_PROVIDED RECORDS_.
....

(** * Session orchestration and terminal automation: a model of the
      orchestrator's session manager, relay loop and expect engine.

    The development follows the Python sources:
    - [orchestrator/terminal/pexpect_handler.py]  (module [Pexpect])
    - [orchestrator/core/session_manager.py]      (modules [Sessions],
      [Relay] and [Async])
    - [orchestrator/terminal/pty_handler.py]      (the PTY handler state
      used by both)
    - [orchestrator/api/websocket.py]             (module [WebSocket])
    - [orchestrator/api/routes/sessions.py] and
      [orchestrator/api/routes/automation.py]     (module [Routes])
    - [orchestrator/api/app.py]                   (module [Endpoint]).

    Python objects that are shared by reference (sessions) live in an
    explicit heap; dictionaries are finite maps; wall-clock time, the
    bytes arriving on a channel, fresh uuids and the container runtime are
    inputs supplied by the environment. *)

From Stdlib Require Import ZArith String Ascii.
From stdpp Require Import gmap strings list fin_maps.

Local Open Scope Z_scope.

(** ** Python values shared by all modules *)

Module Py.

(** The exceptions the modelled code raises.  [TimeoutError] carries the
    timeout of the message [Pattern not found within {timeout} seconds],
    [RuntimeError] the maximum of [Maximum sessions ({max}) reached], and
    [DockerError] stands for whatever the container runtime raises. *)
Inductive exn : Type :=
| TimeoutError (timeout : Z)
| RuntimeError (max_sessions : Z)
| DockerError (msg : string).

(** A call either returns a value or raises. *)
Inductive result (A : Type) : Type :=
| Returned (a : A)
| Raised (e : exn).
Arguments Returned {A} a.
Arguments Raised {A} e.

(** [s[n:]]: slicing clamps at the end of the string. *)
Fixpoint str_drop (n : nat) (s : string) : string :=
  match n, s with
  | O, _ => s
  | S n', String _ s' => str_drop n' s'
  | S _, EmptyString => EmptyString
  end.

(** [''.join(l)] *)
Fixpoint str_concat (l : list string) : string :=
  match l with
  | [] => EmptyString
  | s :: l' => s +:+ str_concat l'
  end.

(** [hay.find(needle)]: offset of the leftmost occurrence. *)
Fixpoint find (needle hay : string) : option nat :=
  if String.prefix needle hay then Some O
  else match hay with
       | EmptyString => None
       | String _ hay' => S <$> find needle hay'
       end.

Definition newline : string := String (ascii_of_nat 10) EmptyString.

End Py.

Import Py.

(** ** The [re] objects the expect engine uses *)

Module re.

(** A match object, reduced to its span. *)
Record Match : Type := { m_start : nat; m_end : nat }.

(** A compiled pattern is known through [Pattern.search] only: the
    leftmost match in the argument, if there is one. *)
Record Pattern : Type := { search : string -> option Match }.

(** [re.compile(re.escape(p))]: the pattern that matches [p] literally. *)
Definition compile_escape (p : string) : Pattern :=
  {| search := fun buf =>
       match find p buf with
       | Some i => Some {| m_start := i; m_end := i + String.length p |}
       | None => None
       end |}.

End re.

(** ** pexpect_handler.py *)

Module Pexpect.
Import re.

(** Times are in microseconds. *)
Definition seconds (n : Z) : Z := n * 1000000.

(** What [expect] sees of the outside: [time.time()] answers with the
    next reading of [clock]; [time.sleep] is recorded in [slept].

    The handler reaches its channel through [pty_handler.read()] and
    [pty_handler.write(...)] only, and it calls [read] as a plain function
    whose result it appends to a [str].  The channel is modelled to that
    interface, as the handler of the test fixture implements it: a call of
    [read] answers with the next chunk that arrived, or with the empty
    string when nothing is pending, and [write] appends to [written].  (The
    [read] of [PTYHandler] is declared [async] and is awaited by the relay
    loop; module [Pty] models it for that use.) *)
Record World : Type := {
  clock : nat -> Z;
  ticks : nat;
  incoming : list string;
  written : list string;
  slept : nat
}.

Definition time_time (w : World) : Z * World :=
  (clock w (ticks w),
   {| clock := clock w; ticks := S (ticks w); incoming := incoming w;
      written := written w; slept := slept w |}).

Definition pty_read (w : World) : string * World :=
  match incoming w with
  | [] => (EmptyString, w)
  | chunk :: rest =>
      (chunk,
       {| clock := clock w; ticks := ticks w; incoming := rest;
          written := written w; slept := slept w |})
  end.

Definition pty_write (data : string) (w : World) : World :=
  {| clock := clock w; ticks := ticks w; incoming := incoming w;
     written := written w ++ [data]; slept := slept w |}.

Definition time_sleep (w : World) : World :=
  {| clock := clock w; ticks := ticks w; incoming := incoming w;
     written := written w; slept := S (slept w) |}.

Record PexpectHandler : Type := {
  _buffer : string;
  _patterns : list Pattern
}.

Definition set_buffer (b : string) (h : PexpectHandler) : PexpectHandler :=
  {| _buffer := b; _patterns := _patterns h |}.

(** [PexpectHandler.send] and [PexpectHandler.sendline] *)
Definition send (data : string) (w : World) : World := pty_write data w.

Definition sendline (line : string) (w : World) : World :=
  send (line +:+ newline) w.

(** The argument of [expect]: one pattern or a list of them, each a
    [str] or a compiled pattern. *)
Inductive pattern_item : Type :=
| PStr (s : string)
| PRe (r : Pattern).

Inductive pattern_arg : Type :=
| One (p : pattern_item)
| Many (ps : list pattern_item).

(** Lines 59-71: normalise to a list, compile the strings. *)
Definition compile_item (p : pattern_item) : Pattern :=
  match p with
  | PStr s => compile_escape s
  | PRe r => r
  end.

Definition compile_patterns (pattern : pattern_arg) : list Pattern :=
  let patterns := match pattern with One p => [p] | Many ps => ps end in
  map compile_item patterns.

(** Lines 84-89: the [for i, pattern in enumerate(compiled_patterns)]
    loop, counting from [i]. *)
Fixpoint check_patterns (i : nat) (compiled : list Pattern) (buf : string)
  : option (nat * Match) :=
  match compiled with
  | [] => None
  | p :: rest =>
      match search p buf with
      | Some m => Some (i, m)
      | None => check_patterns (S i) rest buf
      end
  end.

(** Lines 79-81: read, and append what was read if it is not empty. *)
Definition poll (w : World) (h : PexpectHandler) : World * PexpectHandler :=
  let '(new_data, w') := pty_read w in
  (w', if bool_decide (new_data = EmptyString) then h
       else set_buffer (_buffer h +:+ new_data) h).

(** Lines 77-94: the polling loop.  [fuel] bounds the number of
    condition checks; [None] means the bound was reached. *)
Fixpoint expect_loop (fuel : nat) (compiled : list Pattern)
    (start_time timeout : Z) (w : World) (h : PexpectHandler)
  : option (result nat * World * PexpectHandler) :=
  match fuel with
  | O => None
  | S fuel' =>
      let '(now, w1) := time_time w in
      if bool_decide (now - start_time < timeout) then
        let '(w2, h1) := poll w1 h in
        match check_patterns 0 compiled (_buffer h1) with
        | Some (i, m) =>
            Some (Returned i, w2, set_buffer (str_drop (m_end m) (_buffer h1)) h1)
        | None => expect_loop fuel' compiled start_time timeout (time_sleep w2) h1
        end
      else Some (Raised (TimeoutError timeout), w1, h)
  end.

Definition expect (fuel : nat) (pattern : pattern_arg) (timeout : Z)
    (w : World) (h : PexpectHandler)
  : option (result nat * World * PexpectHandler) :=
  let compiled_patterns := compile_patterns pattern in
  let '(start_time, w0) := time_time w in
  expect_loop fuel compiled_patterns start_time timeout w0 h.

(** Lines 96-112 *)
Definition expect_exact (fuel : nat) (pattern_list : list string)
    (timeout : Z) (w : World) (h : PexpectHandler) :=
  expect fuel (Many (map (fun p => PRe (compile_escape p)) pattern_list))
    timeout w h.

(** Lines 114-141; [expect(prompt)] runs with the default timeout of 30
    seconds. *)
Definition send_command (fuel : nat) (command : string)
    (expect_prompt : bool) (prompt : string)
    (w : World) (h : PexpectHandler)
  : option (result string * World * PexpectHandler) :=
  let h1 := set_buffer EmptyString h in
  let w1 := sendline command w in
  if expect_prompt then
    match expect fuel (One (PStr prompt)) (seconds 30) w1 h1 with
    | None => None
    | Some (Raised e, w2, h2) => Some (Raised e, w2, h2)
    | Some (Returned _, w2, h2) => Some (Returned (_buffer h2), w2, h2)
    end
  else Some (Returned (_buffer h1), w1, h1).

(** The buffer at the [k]-th poll of a call that started in world [w]
    with handler [h]: the content at the call, followed by what the
    first [k] reads returned. *)
Definition accumulated (k : nat) (w : World) (h : PexpectHandler) : string :=
  _buffer h +:+ str_concat (take k (incoming w)).

(** Lines 147-151 *)
Definition close (h : PexpectHandler) : PexpectHandler :=
  {| _buffer := EmptyString; _patterns := [] |}.

End Pexpect.

(** ** pty_handler.py *)

Module Pty.

(** The exec socket: what [recv] will answer on the next calls, what was
    passed to [send], and whether [close] ran. *)
Record Socket : Type := {
  pending : list string;
  sent : list string;
  closed : bool
}.

(** The container runtime as [PTYHandler] uses it: [containers.get]
    (raising when it answers [Some e]) and [exec_run]. *)
Record Docker : Type := {
  containers_get : string -> option exn;
  exec_run : string -> string -> result Socket
}.

(** A handler once [connect] has returned; these are the only handlers
    a [Session] is built with. *)
Record PTYHandler : Type := {
  container_id : string;
  _connected : bool;
  _socket : Socket
}.

(** Lines 31-75: [connect], with [_connect_sync]; [command or
    "/bin/bash"] also replaces the empty command.  An exception of
    [exec_run] is logged and raised again. *)
Definition exec_command (command : option string) : string :=
  match command with
  | Some c => if bool_decide (c = EmptyString) then "/bin/bash"%string else c
  | None => "/bin/bash"%string
  end.

Definition connect (d : Docker) (cid : string) (command : option string)
  : result PTYHandler :=
  match exec_run d cid (exec_command command) with
  | Raised e => Raised e
  | Returned sock =>
      Returned {| container_id := cid; _connected := true; _socket := sock |}
  end.

(** Lines 77-103: [read] *)
Definition read (p : PTYHandler) : string * PTYHandler :=
  if _connected p then
    match pending (_socket p) with
    | [] => (EmptyString, p)
    | data :: rest =>
        (data,
         {| container_id := container_id p; _connected := _connected p;
            _socket := {| pending := rest; sent := sent (_socket p);
                          closed := closed (_socket p) |} |})
    end
  else (EmptyString, p).

(** Lines 105-117: [write] *)
Definition write (data : string) (p : PTYHandler) : PTYHandler :=
  if _connected p then
    {| container_id := container_id p; _connected := _connected p;
       _socket := {| pending := pending (_socket p);
                     sent := sent (_socket p) ++ [data];
                     closed := closed (_socket p) |} |}
  else p.

(** Lines 142-150: [close] *)
Definition close (p : PTYHandler) : PTYHandler :=
  {| container_id := container_id p; _connected := false;
     _socket := {| pending := pending (_socket p); sent := sent (_socket p);
                   closed := true |} |}.

End Pty.

(** ** session_manager.py: [Session] and [SessionManager] *)

Module Sessions.

(** Output callbacks are compared by identity; a callback is its
    identity here, and what it does when called is given separately
    (module [Relay]). *)
Definition callback : Type := nat.

Record Session : Type := {
  session_id : string;
  container_id : string;
  pty_handler : Pty.PTYHandler;
  pexpect_handler : option Pexpect.PexpectHandler;
  created_at : Z;
  last_activity : Z;
  active : bool;
  _output_callbacks : list callback
}.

....

_TASK REQUIREMENTS_. Once you find the line with "written : list string;" above, print it and every line after it up to and including the line with "Definition set_buffer (b", exactly as written and nothing else.

_SOLVED EXERCISE_.
  written : list string;
  slept : nat
}.

Definition time_time (w : World) : Z * World :=
  (clock w (ticks w),
   {| clock := clock w; ticks := S (ticks w); incoming := incoming w;
      written := written w; slept := slept w |}).

Definition pty_read (w : World) : string * World :=
  match incoming w with
  | [] => (EmptyString, w)
  | chunk :: rest =>
      (chunk,
       {| clock := clock w; ticks := ticks w; incoming := rest;
          written := written w; slept := slept w |})
  end.

Definition pty_write (data : string) (w : World) : World :=
  {| clock := clock w; ticks := ticks w; incoming := incoming w;
     written := written w ++ [data]; slept := slept w |}.

Definition time_sleep (w : World) : World :=
  {| clock := clock w; ticks := ticks w; incoming := incoming w;
     written := written w; slept := S (slept w) |}.

Record PexpectHandler : Type := {
  _buffer : string;
  _patterns : list Pattern
}.

Definition set_buffer (b : string) (h : PexpectHandler) : PexpectHandler :=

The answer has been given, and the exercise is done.